Riot police on the republican side of the divided city were pelted with projectiles as they tried to prevent a crowd moving towards pro-UK unionists.
Martin and Johnson held telephone talks in which they stressed that “violence is unacceptable” and “called for calm”, the Irish leader’s office said.
But their calls went unheeded as night fell in Belfast, with unrest breaking out on the republican side of the capital.
Rioting over the last few days—the city’s worst unrest in recent years—had mainly stemmed from its unionist community, leading to joint condemnation from political leaders in the British province.
Unionists are angry over apparent economic dislocation due to Brexit and existing tensions with pro-Irish nationalist communities.
“Destruction, violence and the threat of violence are completely unacceptable and unjustifiable, no matter what concerns may exist in communities,” said the Northern Ireland executive—made up of unionist, nationalist and centrist parties.
“While our political positions are very different on many issues, we are all united in our support for law and order.”
Northern Ireland Secretary Brandon Lewis visited Belfast to meet leaders from the main parties, including unionist First Minister Arlene Foster and deputy First Minister Michelle O’Neill of Sinn Fein, as well as faith and community advocates.
He called the joint condemnation “a very clear statement”, adding “there is no excuse for violence, we’ve got to make sure we take things forward in a proper democratic and political way.”
In Washington, the White House also expressed concern over the violence and urged calm.
In the disorder on Wednesday, gates were set alight on a “peace line”—walls separating pro-Irish nationalist and unionist communities—and police said crowds from either side broke through to attack each other with petrol bombs, missiles and fireworks.
Police Service of Northern Ireland (PSNI) temporary assistant chief constable Jonathan Roberts said the scale and nature of the violence was unprecedented in recent years.
“The fact that it was sectarian violence and there was large groups on both sides... again is not something we have seen for a number of years,” he told reporters.
Before Thursday, six nights of unrest left 55 police injured, Roberts noted, as well as a press photographer and the driver of the bus fire-bombed Wednesday.
He said children as young as 13 were suspected of involvement following encouragement from adults, and the large volume of petrol bombs used suggested “a level of pre-planning”.

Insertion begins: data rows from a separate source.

Ltac silent_solve :=
  lazymatch goal with
  | |- silent (convert_to_portrait _ _ _) => apply silent_convert_to_portrait
  | |- silent (add_hook _ _ _) => apply silent_add_hook
  | |- silent (add_captions_api _ _ _ _ _) => apply silent_add_captions_api
  | |- silent (find_highlights _ _) => apply silent_find_highlights
  | |- _ => repeat silent_step
  end.

Ltac emits_clip_step :=
  lazymatch goal with
  | |- emits _ _ (bind (set_progress _ _) _) =>
    apply emits_bind_progress; [cf_le | cf_le |]
  | |- emits _ _ (bind _ _) =>
    apply emits_bind_silent; [silent_solve | cf_le | intros ?]
  | |- emits _ _ (if ?b then _ else _) => destruct b
  | |- emits _ _ _ => apply emits_silent; [silent_solve | cf_le]
  end.

Lemma emits_process_clip_from_portrait e dir h i n :
  (0 < n)%nat ->
  emits (clip_fraction i n 0 4) (clip_fraction i n 4 4)
        (process_clip_from_portrait e dir h i n).
Proof.
  intros Hn. unfold process_clip_from_portrait, clip_progress.
  repeat emits_clip_step.
Qed.

Lemma emits_process_clip e out video h i n :
  (0 < n)%nat ->
  emits (clip_fraction i n 0 4) (clip_fraction i n 4 4)
        (process_clip e out video h i n).
Proof.
  intros Hn. unfold process_clip, clip_progress.
  repeat lazymatch goal with
    | |- emits _ _ (process_clip_from_portrait _ _ _ _ _) =>
      by apply emits_process_clip_from_portrait
    | |- _ => emits_clip_step
    end.
Qed.

Lemma emits_process_clips e out video hs i n :
  (1 <= i)%nat -> (i + length hs = S n)%nat ->
  emits (clip_fraction i n 0 4) (9 # 10) (process_clips e out video hs i n).
Proof.
  revert i. induction hs as [|h rest IH]; intros i Hi Hlen; simpl in *.
  - destruct n as [|n'].
    { assert (i = 1%nat) as -> by lia. apply emits_silent; [apply silent_ret|].
      by vm_compute. }
    apply emits_silent; [apply silent_ret|].
    apply clip_fraction_upper; lia.
  - assert (Hn : (0 < n)%nat) by lia.
    assert (Hup : (clip_fraction i n 4 4 <= 9 # 10)%Q)
      by (apply clip_fraction_upper; lia).
    assert (Hlo : (clip_fraction i n 0 4 <= 9 # 10)%Q)
      by (apply clip_fraction_upper; lia).
    apply emits_bind_silent; [apply silent_is_cancelled | done | intros c].
    destruct c; [apply emits_silent; [apply silent_ret | done]|].
    apply (emits_bind _ (clip_fraction i n 4 4));
      [by apply emits_process_clip | done | intros _].
    specialize (IH (S i) ltac:(lia) ltac:(lia)).
    intros w. destruct (IH w) as (l & E & Hl). exists l. split; [done|].
    eapply ascending_weaken; [| apply Qle_refl | exact Hl].
    apply clip_fraction_le; [done | lia].
Qed.

Lemma emits_finish out n : emits (9 # 10) 1 (finish out n).
Proof.
  unfold finish.
  apply emits_bind_progress; [done | done |].
  apply emits_bind_silent; [silent_solve | done | intros _].
  apply emits_bind_progress; [done | done |].
  apply emits_silent; [silent_solve | done].
Qed.

Lemma emits_process_highlights e out video hs :
  emits (3 # 10) 1 (process_highlights e out video hs).
Proof.
  unfold process_highlights. destruct hs as [|h rest].
  { apply emits_silent; [apply silent_raise | done]. }
  set (hs := h :: rest). set (n := length hs).
  assert (Hn : (0 < n)%nat) by (unfold n; simpl; lia).
  apply (emits_bind _ (9 # 10)); [| done |].
  - intros w.
    destruct (emits_process_clips e out video hs 1 n ltac:(lia)
                ltac:(unfold n; lia) w) as (l & E & Hl).
    exists l. split; [done|].
    eapply ascending_weaken; [| apply Qle_refl | exact Hl].
    apply clip_fraction_lower; [done | lia].
  - intros c. destruct c; [apply emits_finish|].
    apply emits_silent; [apply silent_ret | done].
Qed.

Lemma emits_process_downloaded e out video n :
  emits (3 # 10) 1 (process_downloaded e out video n).
Proof.
  unfold process_downloaded.
  apply emits_bind_progress; [done | done |].
  apply emits_bind_silent; [silent_solve | done | intros hs].
  apply emits_bind_silent; [silent_solve | done | intros c].
  destruct c; [apply emits_silent; [apply silent_ret | done]|].
  apply emits_process_highlights.
Qed.

Lemma digits_value_nonneg (s : string) (acc n : Z) :
  0 <= acc -> digits_value acc s = Some n -> 0 <= n.
Proof.
  revert acc. induction s as [|c s IH]; intros acc Hacc; simpl.
  - intros [= <-]. done.
  - destruct (is_digit c) eqn:Hc; [|done].
    apply IH. unfold is_digit in Hc. apply andb_true_iff in Hc as [Hc _].
    apply Nat.leb_le in Hc. unfold digit_value. lia.
Qed.

Lemma int_of_string_nonneg (s : string) (n : Z) :
  int_of_string s = Ok n -> 0 <= n.
Proof.
  unfold int_of_string. destruct s; [done|].
  destruct (digits_value 0 _) eqn:E; [|done].
  intros [= <-]. by eapply digits_value_nonneg.
Qed.

Lemma float_of_string_nonneg (s : string) (v : Q) :
  float_of_string s = Ok v -> (0 <= v)%Q.
Proof.
  unfold float_of_string. destruct (split_dot s) as [ip fp].
  destruct (int_of_string ip) as [n|] eqn:En; [|done]. cbn [rbind].
  apply int_of_string_nonneg in En.
  assert (Hn : (0 <= inject_Z n)%Q) by (unfold Qle; simpl; lia).
  destruct fp as [f|]; [|by intros [= <-]].
  destruct (digits_value 0 f) as [m|] eqn:Em; [|done].
  apply digits_value_nonneg in Em; [|done].
  intros [= <-].
  assert (Hm : (0 <= inject_Z m / inject_Z (10 ^ Z.of_nat (String.length f)))%Q).
  { apply Qmult_le_0_compat; [unfold Qle; simpl; lia|].
    apply Qinv_le_0_compat. unfold Qle; simpl. lia. }
  revert Hn Hm. generalize (inject_Z n).
  generalize (inject_Z m / inject_Z (10 ^ Z.of_nat (String.length f)))%Q.
  intros a b Ha Hb. lra.
Qed.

The PSNI is probing if Northern Ireland’s notorious paramilitary groups were involved in the unrest.
Northern Ireland endured 30 years of sectarian conflict that killed 3,500 people.
Unionist paramilitaries, British security forces and armed nationalists seeking to unite the territory with the Republic of Ireland waged battle until a landmark peace deal in 1998.

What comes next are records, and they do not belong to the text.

(** X2.  The start lines of the blocks that [split_code_and_text_blocks]
    returns never decrease along the list, and none is below 1. *)
Theorem start_lines_sorted (source_file : path)
    (file_conf : gmap (list ascii) literal) (blocks : list block) :
  split_code_and_text_blocks ast_parse decode_utf8 literal_eval fs source_file
    = Ok (file_conf, blocks) ->
  StronglySorted le (map lineno_of blocks)
  /\ Forall (fun b => 1 <= lineno_of b) blocks.
Proof.
  unfold split_code_and_text_blocks.
  destruct (get_docstring_and_rest ast_parse decode_utf8 fs source_file)
    as [[[docstring rest_of_content] lineno]|e] eqn:Hdoc; simpl;
    [|discriminate].
  destruct (extract_file_config literal_eval rest_of_content)
    as [conf'|e]; simpl; [|discriminate].
  destruct (split_loop_chain rest_of_content
              (finditer pattern rest_of_content)
              (SplitState [(text, docstring, 1)] lineno 0))
    as [added [Heq Hc]].
  rewrite Heq. cbn [st_blocks st_lineno] in *.
  set (st := fold_left _ _ _) in *.
  apply docstring_lineno in Hdoc.
  assert (Hall :
    chain 1 (map lineno_of
               (added ++ if truthy (strip (skipn (st_pos_so_far st)
                                             rest_of_content))
                         then [(code, skipn (st_pos_so_far st) rest_of_content,
                                st_lineno st)]
                         else []))
          (st_lineno st)).
  { rewrite map_app. apply chain_app with (st_lineno st).
    - apply chain_weaken with lineno; assumption.
    - destruct (truthy _); cbn; lia. }
  intros Hret.
  assert (Hblocks : blocks = (text, docstring, 1)
            :: (added ++ if truthy (strip (skipn (st_pos_so_far st)
                                             rest_of_content))
                         then [(code, skipn (st_pos_so_far st) rest_of_content,
                                st_lineno st)]
                         else [])).
  { destruct (truthy _); injection Hret as _ <-; cbn [app];
      rewrite ?app_nil_r; reflexivity. }
  rewrite Hblocks. clear Hret Hblocks. cbn [map].
  apply chain_sorted in Hall. split; [exact Hall|].
  inversion Hall as [|? ? _ Hfirst]; subst.
  constructor; [cbn; lia|].
  rewrite Forall_map in Hfirst. exact Hfirst.
Qed.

But Britain’s 2016 vote to quit the EU revived the need for border checks. A special “protocol” was agreed that shifted the controls away from the land border to ports trading with the UK mainland, prompting many unionists to accuse London of betrayal.
There was also recent outrage among unionists after Northern Irish authorities decided not to prosecute Sinn Fein leaders for attending a large funeral last year of a former paramilitary leader, in apparent breach of Covid restrictions.
Few people in central Belfast on Thursday wanted to discuss the sensitive situation.
“It’s deep-rooted, it’s not just about Brexit,” said Fiona McMahon, 56, before adding Britain’s EU withdrawal had had a “massive impact”.
“The British do whatever the hell they want to do and we get landed with everything afterwards,” she told AFP.
PM Johnson tweeted overnight that he was “deeply concerned”, saying “the way to resolve differences is through dialogue, not violence or criminality”.
Johnson and Martin agreed during their call that “the way forward is through dialogue and working the institutions of the Good Friday Agreement,” according to Dublin.